Up to and including the line with "by destruct s;", please set down the entries below exactly, starting from the first line.
Start of Given data
(* ===== verification/HashToolSafety.v ===== *)
(** The claims on the hashline tools: what a run of the edit tool leaves behind, and that the
    anchors a search prints are ones the edit tool accepts. *)
From Stdlib Require Import String Ascii.
From stdpp Require Import gmap.
From S2P Require Import Prelude RustStr LexPath PatchApply PatchTool HashAnchor HashEdit HashEditSafety HashEditRefine HashTool.
Local Open Scope medley_scope.

(** ** Paths given by the model *)

Lemma trim_end_length s : length (trim_end s) ≤ length s.
Proof.
  unfold trim_end, trim_end_matches. rewrite length_rev, <- (length_rev s).
  generalize (rev s). intros t. induction t as [|c t IH]; simpl; [lia|]. destruct (is_whitespace c); simpl; lia.
Qed.

(** As many rounds as the text has characters are enough: nothing is left to strip. *)
Lemma strip_escapes_done fuel s : length s ≤ fuel →
  strip_suffix [BACKSLASH; chr "n"] (strip_escapes fuel s) = None
  ∧ strip_suffix [BACKSLASH; chr "r"] (strip_escapes fuel s) = None
  ∧ strip_suffix [BACKSLASH; chr "t"] (strip_escapes fuel s) = None.
Proof.
  revert s; induction fuel as [|fuel IH]; intros s Hs; cbn [strip_escapes].
  { by destruct s; simpl in *; [|lia]. }
  set (stripped := match strip_suffix [BACKSLASH; chr "n"] s with Some t => Some t | None => _ end).
  destruct stripped as [t|] eqn:Ht; unfold stripped in Ht.
  - assert (Hlen : length t < length s).
    { destruct (strip_suffix [BACKSLASH; chr "n"] s) eqn:E1; [|destruct (strip_suffix [BACKSLASH; chr "r"] s) eqn:E2];
        simplify_eq; repeat match goal with H : strip_suffix _ _ = Some _ |- _ => apply strip_suffix_Some in H; subst s end;
        rewrite length_app; simpl; lia. }
    apply IH. pose proof (trim_end_length t). lia.
  - by destruct (strip_suffix [BACKSLASH; chr "n"] s), (strip_suffix [BACKSLASH; chr "r"] s).
Qed.

(** ** The edit tool *)

Lemma context_block_total ls a b : b ≤ length ls → is_Some (context_block ls a b).
Proof.
  intros Hb. unfold context_block. destruct (a <? b)%nat; [|done]. by rewrite (proj2 (Nat.leb_le _ _) Hb).
Qed.

Lemma edit_detail_total old_lines d : old_line d - 1 ≤ length old_lines → is_Some (edit_detail old_lines d).
Proof.
  intros Hd. unfold edit_detail. destruct (context_block_total old_lines (old_line d - 1 - 3) (old_line d - 1) Hd) as [x ->].
  cbn [mbind option_bind]. set (after_start := _ + _).
  by destruct (context_block_total old_lines after_start (Nat.min (after_start + 3) (length old_lines)) ltac:(lia)) as [y ->].
Qed.

Section Lawful.
Context `{SchemeLaws}.

(** Every batch has an outcome: an error without content, or new content with details that
    lie in the old file. *)
Lemma apply_edits_outcome content ops path : ∃ r, apply_edits content ops path = Some r
  ∧ ((∃ e, r = failed e) ∨ ∃ a text ds, r = mkApplyResult (EditsApplied a) (Some text) ds
        ∧ Forall (λ d, old_line d - 1 ≤ length (split_on NL content)) ds).
Proof.
  assert ((∃ text, ops = [Write text]) ∨ ¬ ∃ text, ops = [Write text]) as [[text ->]|Hw].
  { destruct ops as [|[| |text] [|]]; try (right; intros [? [=]]; done). left. eauto. }
  - destruct (write_spec content text path) as [[_ [a ->]]|[_ [e ->]]]; eexists; (split; [done|]); [right|left; eauto].
    eexists _, _, _. split; [done|constructor].
  - destruct (batch_spec content ops path) as [(e & -> & _)|(rs & a & ds & Hr & _ & -> & Hd)].
    { intros text ->. apply Hw. eauto. }
    + eexists. split; [done|]. left. eauto.
    + eexists. split; [done|]. right. eexists _, _, _. split; [done|].
      destruct (resolution_fits _ _ _ _ Hr) as [Hf _]. rewrite <- (top_down_perm rs) in Hf.
      rewrite <- split_lines_length. clear -Hd Hf. revert Hd. generalize (splice 0 (repl <$> top_down rs) (split_lines content)).
      intros out Hd. induction Hd as [|b d bs ds Hbd Hd IH]; [constructor|].
      apply Forall_cons in Hf as [[Hb _] Hf]. constructor; [|auto]. destruct Hbd as (-> & _). lia.
Qed.

Lemma answer_applied content path a text ds : Forall (λ d, old_line d - 1 ≤ length (split_on NL content)) ds →
  ∃ ans, to_search_replace (EditsApplied a) path content (Some text) ds = Some (SrEditsApplied ans)
    ∧ old_string ans = content ∧ new_string ans = text.
Proof.
  intros Hd. unfold to_search_replace.
  assert (is_Some (match ds with
                   | [] => Some [mkSrDetail content 1 (default [] (Some text)) 1 [] []]
                   | _ => mapM (edit_detail (split_on NL content)) ds
                   end)) as [details Hds].
  { destruct ds; [done|]. apply mapM_total. intros d' Hin. rewrite Forall_forall in Hd. by apply edit_detail_total, Hd. }
  rewrite Hds. by eexists.
Qed.

Lemma answer_error path content e : ∃ ans, to_search_replace (EditError e) path content None [] = Some ans
  ∧ ∀ a, ans ≠ SrEditsApplied a.
Proof. eexists. split; [done|]. intros a. by destruct (error e). Qed.
End Lawful.

Section Run.
Context {F : Type} `{!FileSystem F} (alias : str → str → bool) `{!FileSystemLaws F alias}.
Context (is_not_found : str → bool) (tilde : str → str) (try_canonicalize : F → str → option str)
  (canonicalize_with_timeout : F → str → str) (try_resolve_unicode_filename : F → str → option str)
  (format_not_found_error : F → str → str → str → str → bool → str).
Notation run := (hashline_run is_not_found tilde try_canonicalize canonicalize_with_timeout
                   try_resolve_unicode_filename format_not_found_error).
Notation on_file := (run_on_file is_not_found format_not_found_error).
Notation new_file := (run_new_file is_not_found canonicalize_with_timeout format_not_found_error).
End of Given data
Reply:
(* ===== verification/HashToolSafety.v ===== *)
(** The claims on the hashline tools: what a run of the edit tool leaves behind, and that the
    anchors a search prints are ones the edit tool accepts. *)
From Stdlib Require Import String Ascii.
From stdpp Require Import gmap.
From S2P Require Import Prelude RustStr LexPath PatchApply PatchTool HashAnchor HashEdit HashEditSafety HashEditRefine HashTool.
Local Open Scope medley_scope.

(** ** Paths given by the model *)

Lemma trim_end_length s : length (trim_end s) ≤ length s.
Proof.
  unfold trim_end, trim_end_matches. rewrite length_rev, <- (length_rev s).
  generalize (rev s). intros t. induction t as [|c t IH]; simpl; [lia|]. destruct (is_whitespace c); simpl; lia.
Qed.

(** As many rounds as the text has characters are enough: nothing is left to strip. *)
Lemma strip_escapes_done fuel s : length s ≤ fuel →
  strip_suffix [BACKSLASH; chr "n"] (strip_escapes fuel s) = None
  ∧ strip_suffix [BACKSLASH; chr "r"] (strip_escapes fuel s) = None
  ∧ strip_suffix [BACKSLASH; chr "t"] (strip_escapes fuel s) = None.
Proof.
  revert s; induction fuel as [|fuel IH]; intros s Hs; cbn [strip_escapes].
  { by destruct s; simpl in *; [|lia]. }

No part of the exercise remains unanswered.